EPrints Technical Mailing List Archive

Message: #04445


< Previous (by date) | Next (by date) > | < Previous (in thread) | Next (in thread) > | Messages - Most Recent First | Threads - Most Recent First

[EP-tech] Searching through multilang fields


Hi all,

First of all I started a new thread, since the objective of the question has strayed from its original form (nothing to do with finding selected language from configuration) and the new question is quite self contained.

Secondly, I did some research before asking for further help, and here are my findings (I am using the *title* field in these examples):

1) Each multilang eprints field generates three additional fields in every eprint__ordervalue_xx table of your database (where xx may stand for en, el, etc.), namely: ml_title_text, ml_title_lang, ml_title_text (all of them are of type longtext)
2) The peculiar thing is that all language texts are stored in the ml_title_text field of *every* eprint__ordervalues_xx table.

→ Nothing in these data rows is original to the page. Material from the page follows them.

(* ===== verification/ScipStoreFacts.v ===== *)
(** What the ingestion of a SCIP artifact does to the tables: the rows of one
    language of one revision are replaced by the rows of the artifact in one step,
    under a live lease, or nothing happens. *)
From Stdlib Require Import Ascii.
From S2P Require Import Prelude GoStd GoStdFacts GoJSON GoText Sha256 SubjobTypes SubjobStore SubjobTask SubjobSystem.
From S2P Require Import Executor RepoPaths GraphSchema GraphStoreFacts CoreDB Disk ScipRows ArtifactScope.
From S2P Require Import ArtifactStores ScipStore CoreFacts CoreActivateFacts.
(** ** Inserts in chunks *)

Lemma chunk_rows_concat {A} (rows : list A) size : concat (chunk_rows rows size) = rows.
Proof. unfold chunk_rows. apply chunks_concat; [|done]. destruct (size <=? 0) eqn:E; lia. Qed.

Lemma insert_new_app {A} same (t l1 l2 : list A) :
  insert_new same t (l1 ++ l2) = insert_new same (insert_new same t l1) l2.
Proof. unfold insert_new. by rewrite foldl_app. Qed.

(** A loop of statements that cannot refuse. *)
Lemma tx_for_Ok {A} ce label (f : A -> CoreWorld -> CoreWorld) l n w s' a :
  tx_for l (fun x => tx_stmt ce label (fun w => Ok (f x w, tt))) (n, w) = (s', Ok a) ->
  s'.2 = foldl (fun w x => f x w) w l.
Proof.
  revert n w. induction l as [|x l IH]; intros n w; simpl; [by intros [= <- _]|].
  intros H. tx_step H w1 Hs. injection Hs as <- _. by apply IH in H.
Qed.

(** A table of the world, read and replaced. *)
Class Table {T : Type} (get : CoreWorld -> T) (put : T -> CoreWorld -> CoreWorld) : Prop := {
  put_get : forall w, put (get w) w = w;
  get_put : forall t w, get (put t w) = t;
  put_put : forall t u w, put t (put u w) = put t w
}.

Lemma fold_table `{Table T get put} {A} (g : T -> A -> T) l w :
  foldl (fun w x => put (g (get w) x) w) w l = put (foldl g (get w) l) w.
Proof.
  revert w. induction l as [|x l IH]; intros w; simpl; [by rewrite put_get|].
  by rewrite IH, get_put, put_put.
Qed.

Definition symbols (w : CoreWorld) := cr_symbols (cw_rest w).
Definition occurrences (w : CoreWorld) := cr_occurrences (cw_rest w).
Definition relationships (w : CoreWorld) := cr_relationships (cw_rest w).
Definition languages (w : CoreWorld) := cr_languages (cw_rest w).
Definition put_symbols t := with_rest (with_symbols (fun _ => t)).
Definition put_occurrences t := with_rest (with_occurrences (fun _ => t)).
Definition put_relationships t := with_rest (with_relationships (fun _ => t)).
Definition put_languages t := with_rest (with_languages (fun _ => t)).

#[local] Instance symbols_table : Table symbols put_symbols.
Proof. split; [by intros [? []]|done..]. Qed.
#[local] Instance occurrences_table : Table occurrences put_occurrences.
Proof. split; [by intros [? []]|done..]. Qed.
#[local] Instance relationships_table : Table relationships put_relationships.
Proof. split; [by intros [? []]|done..]. Qed.

Lemma foldl_insert_new {A B} same (row : A -> B) t (chunks : list (list A)) :
  foldl (fun t c => insert_new same t (map row c)) t chunks = insert_new same t (map row (concat chunks)).
Proof.
  revert t. induction chunks as [|c cs IH]; intros t; simpl; [done|]. by rewrite IH, map_app, insert_new_app.
Qed.

Lemma foldl_append {A B} (row : A -> B) t (chunks : list (list A)) :
  foldl (fun t c => t ++ map row c) t chunks = t ++ map row (concat chunks).
Proof.
  revert t. induction chunks as [|c cs IH]; intros t; simpl; [by rewrite app_nil_r|]. by rewrite IH, map_app, app_assoc.
Qed.

Lemma bulkInsertSymbols_Ok ce p idx lid rows n w s' a :
  bulkInsertSymbols ce p idx lid rows (n, w) = (s', Ok a) ->
  s'.2 = put_symbols (insert_new symbol_key_eq (symbols w) (map (symbol_row p idx lid) rows)) w.
Proof.
  intros H. apply tx_for_Ok in H. rewrite H.
  change (foldl (fun w c => put_symbols (insert_new symbol_key_eq (symbols w) (map (symbol_row p idx lid) c)) w) w
    (chunk_rows rows (60000 / 17)) = put_symbols (insert_new symbol_key_eq (symbols w) (map (symbol_row p idx lid) rows)) w).
  rewrite (fold_table (fun t c => insert_new symbol_key_eq t (map (symbol_row p idx lid) c))).
  by rewrite foldl_insert_new, chunk_rows_concat.
Qed.

Lemma bulkInsertRelationships_Ok ce p idx lid rows n w s' a :
  bulkInsertRelationships ce p idx lid rows (n, w) = (s', Ok a) ->
  s'.2 = put_relationships (insert_new relationship_key_eq (relationships w) (map (scip_relationship_row p idx lid) rows)) w.
Proof.
  intros H. apply tx_for_Ok in H. rewrite H.
  change (foldl (fun w c => put_relationships (insert_new relationship_key_eq (relationships w)
    (map (scip_relationship_row p idx lid) c)) w) w (chunk_rows rows (60000 / 11))
    = put_relationships (insert_new relationship_key_eq (relationships w) (map (scip_relationship_row p idx lid) rows)) w).
  rewrite (fold_table (fun t c => insert_new relationship_key_eq t (map (scip_relationship_row p idx lid) c))).
  by rewrite foldl_insert_new, chunk_rows_concat.
Qed.

Lemma bulkInsertOccurrences_Ok ce p idx lid rows n w s' a :
  bulkInsertOccurrences ce p idx lid rows (n, w) = (s', Ok a) ->
  s'.2 = put_occurrences (occurrences w ++ map (scip_occurrence_row p idx lid) rows) w.
Proof.
  intros H. apply tx_for_Ok in H. rewrite H.
  change (foldl (fun w c => put_occurrences (occurrences w ++ map (scip_occurrence_row p idx lid) c) w) w
    (chunk_rows rows (60000 / 16)) = put_occurrences (occurrences w ++ map (scip_occurrence_row p idx lid) rows) w).
  rewrite (fold_table (fun t c => t ++ map (scip_occurrence_row p idx lid) c)).
  by rewrite foldl_append, chunk_rows_concat.
Qed.

(** ** The lease *)

(** The subjob row of the message, held by this attempt for this artifact. *)
Definition lease_held (layer : string) (p : Payload) (r : Result) (owner attempt : string) (now : Z) (db : DB)
    (sj : Subjob) : Prop :=
  db_subjobs db !! pl_SubjobID p = Some sj /\
  live_guard now layer p (res_ArtifactPath r) (res_ArtifactSHA256 r) owner attempt db sj = true.

(** The row of the message, being validated. *)
Definition validating (p : Payload) (sj : Subjob) (now : Z) : DB -> DB :=
  set_subjobs (<[pl_SubjobID p := {| sj_scope := sj_scope sj; sj_run := validating_run now (sj_run sj) |}]>).

Lemma validate_cases fault now layer label lost p r owner attempt db db' a :
  validateLiveSubjobLease fault now layer label lost p (res_ArtifactPath r) (res_ArtifactSHA256 r) owner attempt db
    = (db', a) ->
  match a with
  | Ok _ => exists sj, lease_held layer p r owner attempt now db sj /\ db' = validating p sj now db
  | Err _ => db' = db
  end.
Proof.
  unfold validateLiveSubjobLease, exec, lease_held. destruct fault; [by intros [= <- <-]|].
  unfold update_row. destruct (db_subjobs db !! pl_SubjobID p) as [sj|] eqn:E; [|by intros [= <- <-]].
  destruct (live_guard _ _ _ _ _ _ _ _ sj) eqn:G; intros [= <- <-]; [|done]. by exists sj.
Qed.

Lemma lease_tx_Ok fault_check layer label lost ce p r owner attempt n w s' a :
  fault_check = (fun fault now => validateLiveSubjobLease fault now layer label lost) ->
  lease_tx fault_check ce p r owner attempt (n, w) = (s', Ok a) ->
  exists sj, lease_held layer p r owner attempt (ce_now ce) (cw_db w) sj /\
    s' = (S n, with_db (validating p sj (ce_now ce)) w).
Proof.
  intros ->. unfold lease_tx.
  destruct (validateLiveSubjobLease _ _ _ _ _ _ _ _ _ _ _) as [db' x] eqn:E. intros [= <- ->].
  apply validate_cases in E as (sj & H & ->). exists sj. by destruct w.
Qed.

(** The columns a lease check writes do not name the subjob. *)
Definition same_scopes (db db' : DB) : Prop :=
  forall id, sj_scope <$> db_subjobs db' !! id = sj_scope <$> db_subjobs db !! id.

Lemma validating_scopes p sj now db : db_subjobs db !! pl_SubjobID p = Some sj -> same_scopes db (validating p sj now db).
Proof.
  intros H id. unfold validating. simpl. destruct (decide (id = pl_SubjobID p)) as [->|Hne];
    [by rewrite lookup_insert_eq, H|by rewrite lookup_insert_ne].
Qed.

Lemma elem_scip_subjobs p ws db sj : sj ∈ scip_subjobs p ws db <->
  exists id, db_subjobs db !! id = Some sj /\ sc_repoIndexingJobId (sj_scope sj) = pl_RepoIndexingJobID p /\
    sc_orgId (sj_scope sj) = pl_OrgID p /\ sc_workspaceId (sj_scope sj) = ws /\ sc_repoId (sj_scope sj) = pl_RepoID p /\
    sc_branch (sj_scope sj) = pl_Branch p /\ sc_revision (sj_scope sj) = pl_Revision p /\
    sc_commitHash (sj_scope sj) = pl_CommitHash p /\ sc_layer (sj_scope sj) = LayerSCIP.
Proof.
  unfold scip_subjobs. rewrite elem_of_List_filter, list_elem_of_fmap, !andb_true_iff, !str_eqb_spec, !Z.eqb_eq. split.
  - intros ([[id x] [-> Hin]] & H). simpl in *. apply elem_of_map_to_list in Hin. exists id. tauto.
  - intros (id & Hl & H). split; [|tauto]. exists (id, sj). split; [done|]. by apply elem_of_map_to_list.
Qed.

Lemma stale_language_scopes p ws idx db db' li : same_scopes db db' ->
  stale_language p ws idx db' li = stale_language p ws idx db li.
Proof.
  intros Hs. unfold stale_language. do 2 f_equal. apply Bool.eq_iff_eq_true. rewrite !existsb_exists.
  assert (H : forall a b, same_scopes a b -> (exists x, In x (scip_subjobs p ws a) /\ subjob_of_language li x = true) ->
    exists x, In x (scip_subjobs p ws b) /\ subjob_of_language li x = true).
  { intros a b Hab (x & Hx & Hl). apply list_elem_of_In, elem_scip_subjobs in Hx as (id & Hid & Hx).
    specialize (Hab id). rewrite Hid in Hab. destruct (db_subjobs b !! id) as [y|] eqn:Ey; [|done].
    injection Hab as Hab. exists y. unfold subjob_of_language in *. rewrite Hab. split; [|done].
    apply list_elem_of_In, elem_scip_subjobs. exists id. rewrite Hab. tauto. }
  split; apply H; [|done]. intros id. by rewrite Hs.
Qed.

Lemma stale_child_scopes p ws idx w w' l : same_scopes (cw_db w) (cw_db w') -> cw_rest w' = cw_rest w ->
  stale_child p ws idx w' l = stale_child p ws idx w l.
Proof.
  intros Hs Hr. unfold stale_child. rewrite Hr. destruct l; [|done]. destruct (_ !! _); [|done]. by apply stale_language_scopes.
Qed.

(** ** The index row *)

(** The unique key of "CodeIntelIndex" and its primary key. *)
Definition index_keys (p : Payload) (ws : string) (l : list CodeIntelIndex) : Prop :=
  (forall x y, x ∈ l -> y ∈ l -> same_index p ws x = true -> same_index p ws y = true -> x = y) /\
  (forall x y, x ∈ l -> y ∈ l -> cii_id (cix_key x) = cii_id (cix_key y) -> x = y).

(** The rows [l'] are [l] up to the one row with the id [idx], which [x] is. *)
Definition only_row (idx : string) (x : CodeIntelIndex) (l l' : list CodeIntelIndex) : Prop :=
  x ∈ l' /\ cii_id (cix_key x) = idx /\ (forall y, y ∈ l' -> cii_id (cix_key y) = idx -> y = x) /\
  forall y, cii_id (cix_key y) <> idx -> (y ∈ l' <-> y ∈ l).

Lemma only_row_map idx x l l' (f : CodeIntelIndex -> CodeIntelIndex) : (forall y, cix_key (f y) = cix_key y) ->
  only_row idx x l l' -> only_row idx (f x) l (map (fun y => if cii_id (cix_key y) =s idx then f y else y) l').
Proof.
  intros Hf (Hin & Hid & Huniq & Hrest). split; [|split; [|split]].
  - apply list_elem_of_fmap. exists x. by rewrite Hid, str_eqb_refl.
  - by rewrite Hf.
  - intros y (z & -> & Hz)%list_elem_of_fmap. destruct (_ =s _) eqn:E; [|intros Hi; by rewrite Hi, str_eqb_refl in E].
    intros _. apply str_eqb_spec in E. by rewrite (Huniq z).
  - intros y Hy. rewrite <- Hrest by done. rewrite list_elem_of_fmap. split.
    + intros (z & -> & Hz). destruct (_ =s _) eqn:E; [|done]. apply str_eqb_spec in E. rewrite Hf in Hy. done.
    + intros Hy'. exists y. split; [|done]. destruct (_ =s _) eqn:E; [|done]. by apply str_eqb_spec in E.
Qed.

Lemma find_Some_elem {A} (f : A -> bool) l x : List.find f l = Some x -> x ∈ l /\ f x = true.
Proof. intros H. apply find_some in H as [H ?]. by apply list_elem_of_In in H. Qed.

Lemma find_None_elem {A} (f : A -> bool) l x : List.find f l = None -> x ∈ l -> f x = false.
Proof. intros H Hx. apply (find_none _ _ H). by apply list_elem_of_In. Qed.

Lemma upsertCodeIntelIndex_Ok id root p ws now w w' idx : index_keys p ws (db_indexes (cw_db w)) ->
  upsertCodeIntelIndex id root p ws now w = Ok (w', idx) ->
  exists x, w' = with_db (set_indexes (fun _ => db_indexes (cw_db w'))) w /\ same_index p ws x = true /\
    cix_artifactRoot x = Some root /\ cix_errorMessage x = None /\
    only_row idx x (db_indexes (cw_db w)) (db_indexes (cw_db w')).
Proof.
  intros [Hs Hi]. unfold upsertCodeIntelIndex. destruct (List.find _ _) as [y|] eqn:E.
  - intros [= <- <-]. apply find_Some_elem in E as [Hy Hsy]. exists (reopen_index root now y).
    split; [by destruct w as [[] ?]|]. split; [done|]. split; [done|]. split; [done|]. simpl.
    assert (Hm : map (fun z => if same_index p ws z then reopen_index root now z else z) (db_indexes (cw_db w))
      = map (fun z => if cii_id (cix_key z) =s cii_id (cix_key y) then reopen_index root now z else z) (db_indexes (cw_db w))).
    { apply map_ext_in. intros z Hz%list_elem_of_In. destruct (same_index p ws z) eqn:Ez.
      - by rewrite (Hs z y), str_eqb_refl.
      - destruct (_ =s _) eqn:E; [|done]. apply str_eqb_spec in E. by rewrite (Hi z y), Hsy in Ez. }
    rewrite Hm. apply only_row_map; [done|]. split; [done|]. split; [done|]. split; [|done]. intros z Hz Hid. by apply Hi.
  - destruct (existsb _ _) eqn:Ex; [done|]. intros [= <- <-]. exists (new_index id p ws root now).
    split; [by destruct w as [[] ?]|]. split; [unfold same_index; simpl; by rewrite !Z.eqb_refl, !str_eqb_refl|].
    split; [done|]. split; [done|].
    assert (Hfresh : forall z, z ∈ db_indexes (cw_db w) -> cii_id (cix_key z) <> id).
    { intros z Hz Heq. assert (existsb (fun x => cii_id (cix_key x) =s id) (db_indexes (cw_db w)) = true);
        [|congruence]. apply existsb_exists. exists z. split; [by apply list_elem_of_In|by apply str_eqb_spec]. }
    split; [|split; [|split]]; simpl.
    + apply elem_of_app. right. by apply list_elem_of_singleton.
    + done.
    + intros z [Hz|Hz]%elem_of_app Hid; [by apply Hfresh in Hz|by apply list_elem_of_singleton in Hz].
    + intros z Hz. rewrite elem_of_app. split; [intros [?|Hn]; [done|]|by left].
      apply list_elem_of_singleton in Hn as ->. done.
Qed.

What I mean is that each eprint__ordervalue_xx language table (eg. en, el) contains the exact same information.
3) When performing an API search to see how searching the ml_title field is performed using the following code (which just searches for the "title" keyword within our multilang ml_title field):

use EPrints;
my $ep = EPrints->new();
my $repo = $ep->repository( "testpamak1" );
my $ds = $repo->dataset("archive");
my $an_eprint = $repo->eprint( 23 );

$list = $ds->search(search_fields => [{
    meta_fields => [qw( ml_title )], value => "title",
  }]);


the generated SQL was:

SELECT `eprint`.`eprintid` FROM `eprint`, `eprint__rindex` AS `eprint__rindex` WHERE `eprint`.`eprintid`=`eprint__rindex`.`eprintid` AND (`eprint`.`eprint_status` = 'archive' AND `eprint__rindex`.`field`='ml_title_text' AND `eprint__rindex`.`word`='title') GROUP BY `eprint`.`eprintid`

Meaning that the real search was performed in the eprint__rindex table. This table has a 'field' column and a 'word' column, where the 'field' column in our case is 'ml_title' and the 'word' column equals to our search keyword, which is 'title'.

That said, it seems that the search process (at least as far as the API is concerned) will work just fine, if we somehow manage to use the multilang fields in our searches (eg. ml_title, ml_abstract, ml_creator, etc.).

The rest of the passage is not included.